The baby bluebirds gradually decreased in number from seven rather ugly hatchlings to three fluffy adorable chicks. At some point Monday morning, they fledged and disappeared from the camera's view. Unfortunately I missed the actual event; they were there when I checked up on them in the morning, and then a couple hours later there was only the empty nest. But it looks like someone's feathering the nest again, so I'll be keeping watch.
The barn owl nest failed. At first, whenever I checked on her during the day, she was setting on her eggs and sleeping. But during the final days before WDFW staff removed the infertile eggs and prepped the box for a new nest, she could be seen awake during daylight hours, preening herself in the nest box and ignoring her eggs. They're not sure why the nest failed--it could be either the male or the female--but there's a good chance she'll nest multiple times during the year. Some feathers have appeared in the new nesting material, so I'm hopeful she'll be back soon.

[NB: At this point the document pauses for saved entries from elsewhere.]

(* ===== verification/PubSub.v ===== *)
(** * pubsub: the hub and the subscription commands

    [hub.go] and [pubsub.go], on the concurrent dictionary, the linked list and the lock
    map.  A connection is named by a number; what is written to connections is kept as one
    sequence of (connection, bytes).  The list of a channel is one object in the
    dictionary: changing it in place is writing it back under the channel.

    The specification is one list of (channel, client) pairs in the order of the
    subscriptions. *)

From Stdlib Require Import ZArith Lia Ascii String.
From stdpp Require Import base gmap strings numbers list.
From S2P Require Import Prelude GoStd Dict QuickList LinkedList LockMap Protocol Conn.

Local Open Scope string_scope.
Local Open Scope list_scope.
Local Open Scope Z_scope.
Local Open Scope go_scope.

Module PubSub.
Import Linked.

Record Hub := mkHub { subs : ConcurrentDict (LinkedList nat); subsLocker : list RWMutex }.

Definition MakeHub : outcome Hub :=
  locks ← Lock.Make 16; Ret (mkHub (Concurrent.MakeConcurrent 4) locks).

(** The hub, the connections and what was written to them. *)
Record World := mkWorld { hub : Hub; conns : gmap nat Conn.Connection; sent : list (nat * string) }.

Definition conn_of (w : World) (c : nat) : Conn.Connection := default Conn.zero_conn (conns w !! c).

Definition upd_conn (c : nat) (f : Conn.Connection → Conn.Connection) : GoM World unit :=
  go_modify (λ w, mkWorld (hub w) (<[c := f (conn_of w c)]> (conns w)) (sent w)).

Definition upd_subs (f : ConcurrentDict (LinkedList nat) → ConcurrentDict (LinkedList nat)) : GoM World unit :=
  go_modify (λ w, mkWorld (mkHub (f (subs (hub w))) (subsLocker (hub w))) (conns w) (sent w)).

Definition set_locker (w : World) (l : list RWMutex) : World := mkWorld (mkHub (subs (hub w)) l) (conns w) (sent w).

(** A call of a method of [hub.subsLocker]. *)
Definition on_locker (f : list RWMutex → outcome (list RWMutex)) : GoM World unit := λ w,
  match f (subsLocker (hub w)) with
  | Ret l => (Ret tt, set_locker w l)
  | Panic m => (Panic m, w)
  | Block => (Block, w)
  end.

(** [client.Write(b)]. *)
Definition Write (c : nat) (b : string) : GoM World unit :=
  if String.eqb b "" then mret tt else go_modify (λ w, mkWorld (hub w) (conns w) (sent w ++ [(c, b)])).

Definition _subscribe : string := "subscribe".
Definition _unsubscribe : string := "unsubscribe".
Definition messageBytes : bytes := Some "message".
Definition LF : string := String (ascii_of_nat 10) EmptyString.
Definition unSubscribeNothing : string :=
  "*3" +:+ CRLF +:+ "$11" +:+ CRLF +:+ "unsubscribe" +:+ CRLF +:+ "$-1" +:+ LF +:+ ":0" +:+ CRLF.

Definition makeMsg (t channel : string) (code : Z) : string :=
  "*3" +:+ CRLF +:+ "$" +:+ FormatInt (Z.of_nat (String.length t)) +:+ CRLF +:+ t +:+ CRLF +:+
  "$" +:+ FormatInt (Z.of_nat (String.length channel)) +:+ CRLF +:+ channel +:+ CRLF +:+
  ":" +:+ FormatInt code +:+ CRLF.

Definition subscribe0 (channel : string) (client : nat) : GoM World bool :=
  _ ← upd_conn client (λ c, Conn.Subscribe c channel);
  raw ← go_get (λ w, Concurrent.Get (subs (hub w)) channel);
  subscribers ← match raw with
                | Some l => mret l
                | None => _ ← upd_subs (λ d, (Concurrent.Put d channel empty).1); mret empty
                end;
  found ← go_lift (Contains subscribers (λ a, Nat.eqb a client));
  if (found : bool) then mret false
  else
    l ← go_lift (Add subscribers client);
    _ ← upd_subs (λ d, (Concurrent.PutIfExistsWithLock d channel l).1);
    mret true.

Definition unsubscribe0 (channel : string) (client : nat) : GoM World bool :=
  _ ← upd_conn client (λ c, Conn.UnSubscribe c channel);
  raw ← go_get (λ w, Concurrent.Get (subs (hub w)) channel);
  match raw with
  | Some subscribers =>
      r ← go_lift (RemoveAllByVal subscribers (λ a, Nat.eqb a client));
      _ ← upd_subs (λ d, (Concurrent.PutIfExistsWithLock d channel r.1).1);
      _ ← (if Len r.1 =? 0 then upd_subs (λ d, (Concurrent.Remove d channel).1) else mret tt);
      mret true
  | None => mret false
  end.

(** [hub.subsLocker.Locks(channels...); defer hub.subsLocker.UnLocks(channels...); m]. *)
Definition with_channels {A} (channels : list string) (m : GoM World A) : GoM World A :=
  _ ← on_locker (λ l, Lock.Locks_ l channels);
  go_defer (on_locker (λ l, Lock.UnLocks l channels)) m.

Definition Subscribe (c : nat) (args : list bytes) : GoM World Reply :=
  let channels := str <$> args in
  with_channels channels (
    _ ← go_for channels (λ channel,
      new ← subscribe0 channel c;
      if (new : bool) then n ← go_get (λ w, Conn.SubsCount (conn_of w c)); Write c (makeMsg _subscribe channel n) else mret tt);
    mret NoReply).

(** [ord] is the order of the iteration over the channels of the connection. *)
Definition UnsubscribeAll (ord : range_order) (c : nat) : GoM World unit :=
  channels ← go_get (λ w, Conn.GetChannels ord (conn_of w c));
  with_channels channels (go_for channels (λ channel, _ ← unsubscribe0 channel c; mret tt)).

Definition UnSubscribe (ord : range_order) (c : nat) (args : list bytes) : GoM World Reply :=
  channels ← (if (0 <? length args)%nat then mret (str <$> args) else go_get (λ w, Conn.GetChannels ord (conn_of w c)));
  with_channels channels (
    if (length channels =? 0)%nat then _ ← Write c unSubscribeNothing; mret NoReply
    else
      _ ← go_for channels (λ channel,
        done ← unsubscribe0 channel c;
        if (done : bool) then n ← go_get (λ w, Conn.SubsCount (conn_of w c)); Write c (makeMsg _unsubscribe channel n) else mret tt);
      mret NoReply).

(** [list.ForEach] with a consumer that changes the world and always continues. *)
Definition for_each (l : LinkedList nat) (consumer : nat → GoM World unit) : GoM World unit := λ w,
  match ForEach l (λ _ c w, (true, (consumer c w).2)) w with
  | Ret w' => (Ret tt, w')
  | Panic m => (Panic m, w)
  | Block => (Block, w)
  end.

Definition Publish (args : list bytes) : GoM World Reply :=
  match args with
  | [a0; message] =>
      let channel := str a0 in
      _ ← on_locker (λ l, Lock.Lock l channel);
      go_defer (on_locker (λ l, Lock.UnLock l channel)) (
        raw ← go_get (λ w, Concurrent.Get (subs (hub w)) channel);
        match raw with
        | None => mret (IntReply 0)
        | Some subscribers =>
            _ ← for_each subscribers (λ client,
              Write client (ToBytes (MultiBulkReply [messageBytes; Some channel; message])));
            mret (IntReply (Len subscribers))
        end)
  | _ => mret (ArgNumErrReply "publish")
  end.

(** [closeClient] of redis/server/std: the connection is closed first. *)
Definition closeClient (ord : range_order) (client : nat) : GoM World unit :=
  _ ← upd_conn client Conn.Close;
  UnsubscribeAll ord client.

(** ** Specification *)

(** Who subscribes to what, oldest first. *)
Abbreviation subscriptions := (list (string * nat)).
Implicit Types (S T : subscriptions).

Definition subscribers (S : subscriptions) (ch : string) : list nat := (filter (λ p, p.1 = ch) S).*2.
Definition channels (S : subscriptions) (c : nat) : gset string := list_to_set (filter (λ p, p.2 = c) S).*1.
Definition channel_count (S : subscriptions) (c : nat) : Z := Z.of_nat (base.size (channels S c)).

Definition spec_subscribe (c : nat) (out : list (nat * string)) (S : subscriptions) (ch : string) : subscriptions * list (nat * string) :=
  if bool_decide ((ch, c) ∈ S) then (S, out)
  else let S' := S ++ [(ch, c)] in (S', out ++ [(c, makeMsg _subscribe ch (channel_count S' c))]).

Definition spec_leave (S : subscriptions) (ch : string) (c : nat) : subscriptions := filter (λ p, p ≠ (ch, c)) S.

Fixpoint spec_subscribes (c : nat) (chs : list string) (r : subscriptions * list (nat * string)) :=
  match chs with [] => r | ch :: chs' => spec_subscribes c chs' (spec_subscribe c r.2 r.1 ch) end.

(** Leaving a channel is answered when the channel has a subscriber, be it another one. *)
Fixpoint spec_unsubscribes (answer : bool) (c : nat) (chs : list string) (r : subscriptions * list (nat * string)) :=
  match chs with
  | [] => r
  | ch :: chs' =>
      let S' := spec_leave r.1 ch c in
      let out := if bool_decide (subscribers r.1 ch = []) || negb answer then r.2
                 else r.2 ++ [(c, makeMsg _unsubscribe ch (channel_count S' c))] in
      spec_unsubscribes answer c chs' (S', out)
  end.

Inductive op :=
  | OSubscribe (c : nat) (args : list bytes)
  | OUnSubscribe (ord : range_order) (c : nat) (args : list bytes)
  | OUnsubscribeAll (ord : range_order) (c : nat)
  | OPublish (args : list bytes).

Definition exec (o : op) : GoM World Reply :=
  match o with
  | OSubscribe c args => Subscribe c args
  | OUnSubscribe ord c args => UnSubscribe ord c args
  | OUnsubscribeAll ord c => _ ← UnsubscribeAll ord c; mret NoReply
  | OPublish args => Publish args
  end.

Definition spec_exec (o : op) (r : subscriptions * list (nat * string)) : (subscriptions * list (nat * string)) * Reply :=
  match o with
  | OSubscribe c args => (spec_subscribes c (str <$> args) r, NoReply)
  | OUnSubscribe ord c args =>
      let chs := if (0 <? length args)%nat then str <$> args else ord (elements (channels r.1 c)) in
      (if (length chs =? 0)%nat then (r.1, r.2 ++ [(c, unSubscribeNothing)]) else spec_unsubscribes true c chs r, NoReply)
  | OUnsubscribeAll ord c => (spec_unsubscribes false c (ord (elements (channels r.1 c))) r, NoReply)
  | OPublish [a0; message] =>
      let to := subscribers r.1 (str a0) in
      ((r.1, r.2 ++ ((λ c, (c, ToBytes (MultiBulkReply [messageBytes; Some (str a0); message]))) <$> to)),
       IntReply (Z.of_nat (length to)))
  | OPublish _ => (r, ArgNumErrReply "publish")
  end.

Fixpoint run (ops : list op) : GoM World (list Reply) :=
  match ops with [] => mret [] | o :: ops' => r ← exec o; rs ← run ops'; mret (r :: rs) end.

Fixpoint spec_run (ops : list op) (r : subscriptions * list (nat * string)) : (subscriptions * list (nat * string)) * list Reply :=
  match ops with [] => (r, []) | o :: ops' => let q := spec_exec o r in let z := spec_run ops' q.1 in (z.1, q.2 :: z.2) end.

The osprey is still setting on eggs--she doesn't move much, and her mate can sometimes be seen coming and going from the nest for food. According to Wikipedia, hatching them takes about 5 weeks, and I have no idea when she started.
Both the bald eagle nests have chicks that appear to be doing well, and it gives me a thrill whenever I'm fortunate enough to catch a glimpse of both adults at their nest at the same time.
I was beginning to wonder if I'd ever see the burrowing owl. For two weeks or so, all I ever saw was the burrow entrance surrounded by grass. Then on Tuesday, an adult miraculously made an appearance outside the burrow...my first sighting. It didn't move much, so I had to wait for several refreshes to be sure of what I was seeing, but it definitely was an owl. Then, after a mere half day of marveling at finally having spotted one, I enjoyed the treat of seeing one of the downy, light-colored babies make sporadic appearances at the burrow entrance. Slightly smaller and much more mobile, it darted in, out, and around the burrow for some 15 minutes before disappearing again, but not before I captured a screen shot of it.
These cams perfectly punctuate my enjoyment of springtime in the Pacific Northwest. The sun peeks its head out and the weather becomes more mild and placid. The grass grows lush and thick in every field. Flowering trees and plants and burst forth in splendiferous displays of color. The tips of the evergreens are frosted with verdant, youthful new needles. And this year, the birds of prey appear to be eating well, given their frequent appearances both on the webcams and all along my morning and evening commute.
Nothing against Christmas, but this truly is the most wonderful time of the year.